Обед с морской пищей состоялся во время первой коллективной загородной поездки работников папиной прачечной: потом эти поездки стали ежегодной традицией. Незадолго до того, после нескольких переездов из меньшего здания в большее, фирма сделала большой скачок — перешла от ручной стирки к машинной. Папа купил в кредит необходимые стиральные машины, и теперь в большом помещении, где раньше был универмаг «Вулворт», эти громадные машины крутились, стонали, шипели, бренчали, ревели, плевались пеной и выпускали пар, смазанные маслом поршни быстро-быстро двигались вперед и назад, приводимые в движение большими маховиками; и рабочие в накрахмаленных белых спецовках закладывали выстиранное белье в какие-то сатанинские приспособления, которые изрыгали из себя аккуратные кипы выглаженной готовой продукции. В помещении стоял неумолкающий шум, оно было окутано облаками пара, по зацементированным желобам постоянно текла мыльная вода, расплескиваясь и разливаясь на скользком полу.

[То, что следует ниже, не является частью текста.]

(* ===== verification/ProofEngine.v ===== *)
(** * Provider proof engine and chunk-count resolver

    integration/availability: proof_engine.go (how a provider answers a
    challenge) and resolver.go (how a contract learns a file's chunk count).
    Both read manifests through the [core.ManifestStore] interface, which is
    the record [ManifestStore] below. *)

From S2P Require Import Prelude Sha256 Crypto AvailTypes Verification Merkle Content.

(** The two reading methods of [core.ManifestStore]. *)
Record ManifestStore := {
  ms_GetManifestBytes : list byte → result (list byte);
  ms_ListManifests : result (list (list byte));
}.

(** The file-system store seen through the interface. *)
Definition FSManifestStore (fs : FS) : ManifestStore :=
  {| ms_GetManifestBytes id := GetManifestBytes id fs; ms_ListManifests := Ok (ListManifests fs) |}.

Record ProviderProofEngine := {
  pe_providerID : string;
  pe_privKey : list byte;
  pe_pubKey : list byte;
  pe_chunkSource : option ManifestStore;   (* a chunk source that is a ManifestStore *)
  pe_trees : gmap string MerkleTree;
  pe_chunkPayload : gmap string (gmap Z (list byte));
}.

Definition NewProviderProofEngine (providerID : string) (privKey : list byte)
    (chunkSource : option ManifestStore) : result ProviderProofEngine :=
  if decide (providerID = ""%string) then Err (New "providerID is required")
  else if decide (zlen privKey ≠ PrivateKeySize) then
    Err (New "valid Ed25519 private key is required")
  else Ok {| pe_providerID := providerID; pe_privKey := privKey; pe_pubKey := ed_public privKey;
             pe_chunkSource := chunkSource; pe_trees := ∅; pe_chunkPayload := ∅ |}.
Lemma slash_evidence_valid_witness :
  ∃ d' out, DispatchAvailabilityResult (wit_res "c2" AvailabilityFail) 9 wit_d2 = (d', Ok out) ∧
    dr_SlashEligible out = true ∧
    VerifyFailStreak (dr_SlashEvidence out) (ed_public (toy_key 4)) = true.
Proof.
  destruct (DispatchAvailabilityResult (wit_res "c2" AvailabilityFail) 9 wit_d2) as [d' [out|e]] eqn:E;
    [|refute_err E].
  destruct (slash_evidence_valid _ _ _ _ _ _ _ _ _ _ "prov" wit_d2_history E eq_refl eq_refl)
    as (H1 & H2 & _); [vm_compute; reflexivity|repeat constructor|].
  assert (Hel : dr_SlashEligible out = true) by (apply H1; vm_compute; congruence).
  exists d', out. split; [reflexivity|]. split; [exact Hel|]. apply H2, Hel.
Defined.

Lemma dispatch_failure_atomic_witness :
  ∃ e, DispatchAvailabilityResult (wit_res "c1" AvailabilityPass) 9 wit_d2 = (wit_d2, Err e) ∧
       errors_Is e ErrDuplicateChallenge = true.
Proof.
  apply (dispatch_failure_atomic _ _ _ _ _ _ (wit_res "c1" AvailabilityPass) 9 wit_d2_history);
    [reflexivity|left|discriminate|discriminate|left; reflexivity].
Defined.

Lemma SubmitSettlement_fallback_witness :
  ∃ s, ds_schedules wit_d1 !! "k1" = Some s ∧
    SubmitSettlementOnChain "k1" 0 0 wit_d1 0%nat =
    SubmitLatestPaymentStateOnChain (hex_String (sc_EscrowContractID s)) 0 (ds_coordinator wit_d1) 0%nat.
Proof.
  destruct (fmap_lookup_Some sc_Sequence (ds_schedules wit_d1) "k1" 0) as (s & Hs & _);
    [vm_compute; reflexivity|].
  exists s. split; [exact Hs|].
  apply (SubmitSettlement_fallback "k1" 0 0 wit_d1 0%nat s Hs). vm_compute. reflexivity.
Defined.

Папе нравилось приводить меня в прачечную и показывать машины; перекрикивая их шум, он громко объяснял мне, как они работают, и знакомил меня со своими работниками, которые имели привычку грубо кричать друг на друга на иностранных языках. Евреев среди них, кажется, было мало. Я запомнил толстую девушку, работавшую на автоматическом отжимном катке, который всасывал и разглаживал простыни и полотенца и, казалось, угрожал вот-вот всосать и разгладить заодно и меня. Как-то, когда я был в прачечной, в окно влетела птичка, и толстая девушка ловко поймала ее и зажала в руках. Дружески улыбаясь, она показала знаками, что хочет подарить птичку хозяйскому сыну. Я радостно кивнул, после чего девушка, к моему ужасу, схватила огромные ножницы, расправила птичке крылья и — пжик, пжик, пжик — обкорнала ей перья. Так же ясно, как я вижу сейчас бумагу, на которой пишу, я до сих пор вижу эти жуткие ножницы с капельками крови, в то время как девушка что-то быстро тараторит то ли по-польски, то ли по-немецки, а птица жалобно глядит на меня испуганными ясными глазами. Я до сих пор безумно люблю животных и птиц, и, как я понимаю, это пошло у меня с того момента. Но я отвлекаюсь. Я хочу только сказать, что для нееврейских работников отцовской прачечной есть морскую пищу было самым обычным делом — любую морскую пищу, да и вообще все что угодно.